TASK OBJECTIVE: Could you reproduce, from the records below, everything from the line with "Definition t_tsv : str" down to the line with "Definition test_detects_sqli_in_percent_encoded_query : bool", keeping both of those lines and changing nothing?

----

(* ===== verification/TestsSecurity.v ===== *)
(** * The unit tests of protection and certificates, on the model

    The repository's tests of geoip.rs, security/, tls/store.rs, tls/validate.rs (the
    names), api/acme.rs, email/templates.rs and tunnel/client, each as a boolean of the
    same name with [test_] before it.  PEM texts are any texts the parser accepts; the
    MAC is the toy one of [Captcha]. *)

From S2P Require Import Prelude RustStr Ip GeoIp Waf Bot Captcha Security Edge EdgeAuth ProxyConfig Router Forward Apply.
From S2P Require Import Http Telemetry CertStore Database Admin Settings AutoSsl CertValidate Handshake Notify Tunnel.

Definition same_text (a : option str) (b : str) : bool := match a with Some a => a =s b | None => false end.

(** ** geoip.rs *)

Definition t_geo (allow deny : list str) (deny_as : list N) : GeoIpPolicy := mkGeoIpPolicy true allow deny [] deny_as.
Definition t_decides (p : GeoIpPolicy) (info : option GeoInfo) (want : Decision) : bool :=
  match geo_evaluate (mkGeoIpEngine None None) p info, want with
  | Allow, Allow | BlockCountry, BlockCountry | BlockAsn, BlockAsn => true
  | _, _ => false
  end.
Definition t_country (c : str) : option GeoInfo := Some (mkGeoInfo (Some c) None).

Definition test_deny_country_blocks : bool :=
  t_decides (t_geo [] [bs "CN"] []) (t_country "CN") BlockCountry && t_decides (t_geo [] [bs "CN"] []) (t_country "TH") Allow.

Definition test_allowlist_country : bool :=
  let p := t_geo [bs "TH"; bs "US"] [] [] in t_decides p (t_country "US") Allow && t_decides p (t_country "RU") BlockCountry.

Definition test_deny_asn_blocks : bool := t_decides (t_geo [] [] [13335]) (Some (mkGeoInfo None (Some 13335))) BlockAsn.

Definition test_inactive_without_lists : bool := negb (geo_is_active (t_geo [] [] [])) && t_decides (t_geo [] [] []) None Allow.

Definition test_parse_helpers : bool :=
  bool_decide (parse_countries "th, US;vn" = [bs "TH"; bs "US"; bs "VN"]) && bool_decide (parse_asns "AS13335, 15169" = [13335; 15169]).

Definition tab_line (fields : list str) : str := join [x09] fields ++ [x0a].
Definition t_tsv : str :=
  tab_line [bs "1.0.0.0"; bs "1.0.0.255"; bs "13335"; bs "US"; bs "CLOUDFLARENET"]
  ++ tab_line [bs "8.8.8.0"; bs "8.8.8.255"; bs "15169"; bs "US"; bs "GOOGLE"].

Definition test_tsv_asn_lookup : bool :=
  match tsv_load t_tsv with
  | Ok db =>
    bool_decide (tsv_lookup db (V4 1 0 0 10) = Some 13335) && bool_decide (tsv_lookup db (V4 8 8 8 8) = Some 15169)
    && negb (is_some (tsv_lookup db (V4 9 9 9 9)))
    && (let e := mkGeoIpEngine None (Some (Tsv db)) in asn_loaded e && bool_decide ((engine_lookup e "1.0.0.1" ≫= asn) = Some 13335))
  | Err _ => false
  end.

Lemma geoip_tests_pass : forallb id
  [test_deny_country_blocks; test_allowlist_country; test_deny_asn_blocks; test_inactive_without_lists; test_parse_helpers; test_tsv_asn_lookup] = true.
Proof. vm_compute. reflexivity. Qed.

(** ** security/ *)

Definition builtin_policy : WafPolicy := mkWafPolicy true true [].
Definition t_view (path query : str) (ua : option str) : RequestView := mkRequestView "GET" path query ua None None None None.
Definition t_hit (p : WafPolicy) (path query : str) (ua : option str) : option str := hit_rule_id <$> evaluate_waf p (t_view path query ua).

Definition test_detects_sqli_in_query : bool :=
  same_text (t_hit builtin_policy "/search" "q=1' or 1=1--" (Some (bs "Mozilla"))) "builtin-sqli-or".

Definition test_detects_sqli_in_percent_encoded_query : bool :=
  same_text (t_hit builtin_policy "/" "id=1%27%20or%201%3D1--" (Some (bs "Mozilla"))) "builtin-sqli-or".

Definition test_detects_xss_and_union_when_encoded : bool :=
  same_text (t_hit builtin_policy "/" "q=%3Cscript%3Ealert(1)%3C/script%3E" None) "builtin-xss-script"
  && same_text (t_hit builtin_policy "/" "q=UNION%20SELECT" None) "builtin-sqli-union".

Definition test_custom_ua_rule : bool :=
  is_some (t_hit (mkWafPolicy true false [mkWafRule "block-curl" true WafBlock [] None None (Some (bs "curl"))]) "/" "" (Some (bs "curl/8.0"))).

Definition test_missing_ua_challenges : bool :=
  let s := (score_bot 0 ∅ (mkBotPolicy true 40 80 10000)
             (mkRequestView "GET" "/" "" None (Some (bs "*/*")) (Some (bs "en")) None (Some (bs "9.9.9.9")))).1 in
  (40 <=? score s) && match verdict s with BotChallenge => true | _ => false end.

Definition t_browser (method path query : str) (ua : option str) : RequestView :=
  mkRequestView method path query ua (Some (bs "text/html")) (Some (bs "en")) None (Some (bs "1.2.3.4")).

#[local] Existing Instance toy_crypto.

Definition test_builtin_waf_blocks_traversal : bool :=
  let d := (evaluate "k" 0 0 ∅ (mkSecurityPolicy builtin_policy bot_default captcha_default)
             (t_browser "GET" "/static/../../../etc/passwd" "" (Some (bs "Mozilla/5.0")))).1 in
  match sec_action d with SecBlock => sec_reason d =s "waf-block" | _ => false end.

Definition test_bot_challenges_empty_ua_when_captcha_on : bool :=
  let d := (evaluate "k" 0 0 ∅ (mkSecurityPolicy waf_default (mkBotPolicy true 30 90 10000) (mkCaptchaPolicy true 3600)) (t_browser "GET" "/" "" None)).1 in
  match sec_action d with SecChallenge => true | _ => false end.

Definition test_challenge_roundtrip : bool :=
  let c := mint_challenge "k" 7 5 1000 in
  verify_challenge_token "k" 1000 (ch_token c) (show_N (ch_a c + ch_b c)) && negb (verify_challenge_token "k" 1000 (ch_token c) "0").

Definition test_pass_cookie_valid : bool :=
  let line := mint_pass_cookie "k" 1000 (Some (bs "1.2.3.4")) 3600 in
  let value := default [] (strip_prefix "pertisk_captcha=" (split_first ";" line)) in
  let header := bs "pertisk_captcha=" ++ value in
  has_valid_pass_cookie "k" 1000 (Some header) (Some (bs "1.2.3.4")) && negb (has_valid_pass_cookie "k" 1000 (Some header) (Some (bs "8.8.8.8"))).

Lemma security_tests_pass : forallb id
  [test_detects_sqli_in_query; test_detects_sqli_in_percent_encoded_query; test_detects_xss_and_union_when_encoded; test_custom_ua_rule;
   test_missing_ua_challenges; test_builtin_waf_blocks_traversal; test_bot_challenges_empty_ua_when_captcha_on; test_challenge_roundtrip;
   test_pass_cookie_valid] = true.
Proof. vm_compute. reflexivity. Qed.

(** ** tls/store.rs, tls/validate.rs and api/acme.rs *)

(** Every file and PEM text is good, except the empty text. *)
Definition t_certs : CertIo := mkCertIo (fun _ _ => true) (fun _ => true) (fun c k => negb (is_empty c) && negb (is_empty k)) (fun c => negb (is_empty c)) (fun _ => true).
Definition t_files (cert key : str) : Files :=
  mkFiles (fun _ => true) (fun p => if p =s "/t/cert.pem" then Some cert else if p =s "/t/key.pem" then Some key else None).
Definition t_paths (hosts : list str) (cert key : str) : CertStoreInner -> CertStoreInner := insert_paths_for_hosts hosts (mkCertPaths cert key).
Definition stored_path (c : option StoredCert) : option str := match c with Some (CertFile p) => Some (cert_path p) | _ => None end.
Definition t_reads (c : option StoredCert) (fs : Files) (cert key : str) : bool :=
  match c with
  | Some c => match read_pem fs c with Ok (c', k') => (c' =s cert) && (k' =s key) | Err _ => false end
  | None => false
  end.

Definition test_lookup_sni_does_not_use_unrelated_default : bool :=
  let st := t_paths [bs "*.apps.pertisk.com"] "/apps.pem" "/apps.key" (t_paths [bs "*.amd.example.com"] "/amd.pem" "/amd.key" store_new) in
  same_text (stored_path (lookup_sni iter_c st "gitlab.apps.pertisk.com")) "/apps.pem"
  && negb (is_some (lookup_sni iter_c st "unknown.example.com")) && is_some (store_get iter_c st "unknown.example.com").

Definition test_store_basic_operations : bool :=
  let st := t_paths [bs "app.example.com"] "/c.pem" "/k.key" store_new in
  store_is_empty store_new && (host_count store_new =? 0)%nat && negb (store_is_empty st) && (host_count st =? 1)%nat
  && has_cert_for_host iter_c st "app.example.com" && same_text (cert_path <$> default_paths iter_c st) "/c.pem"
  && store_is_empty (remove_for_hosts [bs "app.example.com"] st).

Definition test_has_any_cert_reflects_loaded_material : bool :=
  negb (has_any_cert iter_c store_new) && has_any_cert iter_c (t_paths [bs "any.example.com"] "/c.pem" "/k.key" store_new).

Definition test_insert_pem_in_memory : bool :=
  let '(r, st) := insert_pem_in_memory_for_hosts t_certs [bs "mem.example.com"] "CERT" "KEY" store_new in
  is_ok r && t_reads (lookup_sni iter_c st "mem.example.com") (t_files [] []) "CERT" "KEY" && is_some (default_cert iter_c st).

Definition test_insert_pem_to_disk : bool :=
  let '(r, st) := insert_pem_for_hosts t_certs [bs "disk.example.com"] "CERT" "KEY" "/t" "site-1" store_new in
  is_ok r && is_some (lookup_sni iter_c st "disk.example.com").

Definition t_file_tls (hosts : list str) : TlsConfig := mkTlsConfig hosts (File "/t/cert.pem" "/t/key.pem") None.

Definition test_reload_from_configs_logs_file_tls : bool :=
  let '(r, st) := reload_from_configs t_certs [t_file_tls [bs "logged.example.com"]] store_new in
  is_ok r && has_cert_for_host iter_c st "logged.example.com".

Definition test_reload_from_configs_skips_empty_hosts : bool :=
  let '(r, st) := reload_from_configs t_certs
    [t_file_tls []; t_file_tls [bs "tls.example.com"]; mkTlsConfig [bs "acme.example.com"] (Acme None "http01" None None None) None;
     mkTlsConfig [bs "k8s.example.com"] Kubernetes None] store_new in
  is_ok r && has_cert_for_host iter_c st "tls.example.com" && negb (has_cert_for_host iter_c st "acme.example.com").

Definition test_set_global_fallback_and_read_file_pem : bool :=
  let '(r, st) := set_global_fallback t_certs "/t/cert.pem" "/t/key.pem" store_new in
  is_ok r && t_reads (default_cert iter_c st) (t_files "CERT" "KEY") "CERT" "KEY".

Definition test_default_paths_none_for_in_memory_pem : bool :=
  let '(r, st) := insert_pem_in_memory_for_hosts t_certs [bs "pem.example.com"] "CERT" "KEY" store_new in
  is_ok r && negb (is_some (default_paths iter_c st)) && is_some (default_cert iter_c st).

Definition test_expects_host_matches_configured_sites_and_wildcards : bool :=
  let st := set_expected_hosts [bs "admin.apps.example.com"; bs "*.apps.example.com"] store_new in
  expects_host st "admin.apps.example.com" && expects_host st "minio.apps.example.com"
  && negb (expects_host st "minio.apps.socket9.com") && negb (expects_host st "proxy.arm.example.com").

Definition test_wildcard_matching : bool :=
  host_matches_cert_name "admin.amd.pertisk.com" "*.amd.pertisk.com" && negb (host_matches_cert_name "admin.amd.example.com" "*.amd.pertisk.com")
  && host_matches_cert_name "example.com" "example.com".

Definition t_row (hosts : list str) : CertificateRow := mkCertificateRow "test" hosts "acme" "now" (Some (bs "2026-10-29T02:25:59Z")).

Definition test_wildcard_cert_covers_new_names_under_same_wildcard : bool :=
  let tls := [bs "*.apps.example.com"; bs "admin.apps.example.com"; bs "new.apps.example.com"] in
  cert_row_covers_tls_hosts [bs "*.apps.example.com"] tls && cert_row_matches_tls_config (t_row [bs "*.apps.example.com"]) tls.

Definition test_mismatched_label_not_covered_by_apps_wildcard : bool :=
  let tls := [bs "*.apps.example.com"; bs "gtt.app.example.com"] in
  negb (cert_row_covers_tls_hosts [bs "*.apps.example.com"] tls) && negb (cert_row_matches_tls_config (t_row [bs "*.apps.example.com"]) tls).

Definition test_expanded_db_host_list_still_covers_new_tls_names : bool :=
  cert_row_matches_tls_config (t_row [bs "*.apps.example.com"; bs "admin.apps.example.com"; bs "omni.apps.example.com"])
    [bs "*.apps.example.com"; bs "admin.apps.example.com"; bs "omni.apps.example.com"; bs "la.apps.example.com"].

Lemma certificate_tests_pass : forallb id
  [test_lookup_sni_does_not_use_unrelated_default; test_store_basic_operations; test_has_any_cert_reflects_loaded_material;
   test_insert_pem_in_memory; test_insert_pem_to_disk; test_reload_from_configs_logs_file_tls; test_reload_from_configs_skips_empty_hosts;
   test_set_global_fallback_and_read_file_pem; test_default_paths_none_for_in_memory_pem; test_expects_host_matches_configured_sites_and_wildcards;
   test_wildcard_matching; test_wildcard_cert_covers_new_names_under_same_wildcard; test_mismatched_label_not_covered_by_apps_wildcard;
   test_expanded_db_host_list_still_covers_new_tls_names] = true.
Proof. vm_compute. reflexivity. Qed.

(** ** email/templates.rs and tunnel/client *)

Definition test_login_failure_html_includes_username : bool :=
  let html := render_html "Pertisk Proxy" (login_failure_content (mkAuthEventDetails "alice" "1.2.3.4" "now" "curl/8")) in
  contains "alice" html && contains "1.2.3.4" html && contains "Failed management login" html.

Definition t_dials (raw want : str) : bool := match dial_target raw with Ok t => t =s want | Err _ => false end.
Definition test_dial_proxmox_https_url : bool := t_dials "https://10.1.1.195:8006" "10.1.1.195:8006".
Definition test_dial_bare_host_port : bool := t_dials "10.1.1.195:8006" "10.1.1.195:8006".
Definition test_dial_https_default_port : bool := t_dials "https://10.1.1.195" "10.1.1.195:443".

Lemma edge_tests_pass : forallb id
  [test_login_failure_html_includes_username; test_dial_proxmox_https_url; test_dial_bare_host_port; test_dial_https_default_port] = true.
Proof. vm_compute. reflexivity. Qed.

----

SOLUTION FOR THIS PROBLEM:
Definition t_tsv : str :=
  tab_line [bs "1.0.0.0"; bs "1.0.0.255"; bs "13335"; bs "US"; bs "CLOUDFLARENET"]
  ++ tab_line [bs "8.8.8.0"; bs "8.8.8.255"; bs "15169"; bs "US"; bs "GOOGLE"].

Definition test_tsv_asn_lookup : bool :=
  match tsv_load t_tsv with
  | Ok db =>
    bool_decide (tsv_lookup db (V4 1 0 0 10) = Some 13335) && bool_decide (tsv_lookup db (V4 8 8 8 8) = Some 15169)
    && negb (is_some (tsv_lookup db (V4 9 9 9 9)))
    && (let e := mkGeoIpEngine None (Some (Tsv db)) in asn_loaded e && bool_decide ((engine_lookup e "1.0.0.1" ≫= asn) = Some 13335))
  | Err _ => false
  end.

Lemma geoip_tests_pass : forallb id
  [test_deny_country_blocks; test_allowlist_country; test_deny_asn_blocks; test_inactive_without_lists; test_parse_helpers; test_tsv_asn_lookup] = true.
Proof. vm_compute. reflexivity. Qed.

(** ** security/ *)

Definition builtin_policy : WafPolicy := mkWafPolicy true true [].
Definition t_view (path query : str) (ua : option str) : RequestView := mkRequestView "GET" path query ua None None None None.
Definition t_hit (p : WafPolicy) (path query : str) (ua : option str) : option str := hit_rule_id <$> evaluate_waf p (t_view path query ua).

Definition test_detects_sqli_in_query : bool :=
  same_text (t_hit builtin_policy "/search" "q=1' or 1=1--" (Some (bs "Mozilla"))) "builtin-sqli-or".

Definition test_detects_sqli_in_percent_encoded_query : bool :=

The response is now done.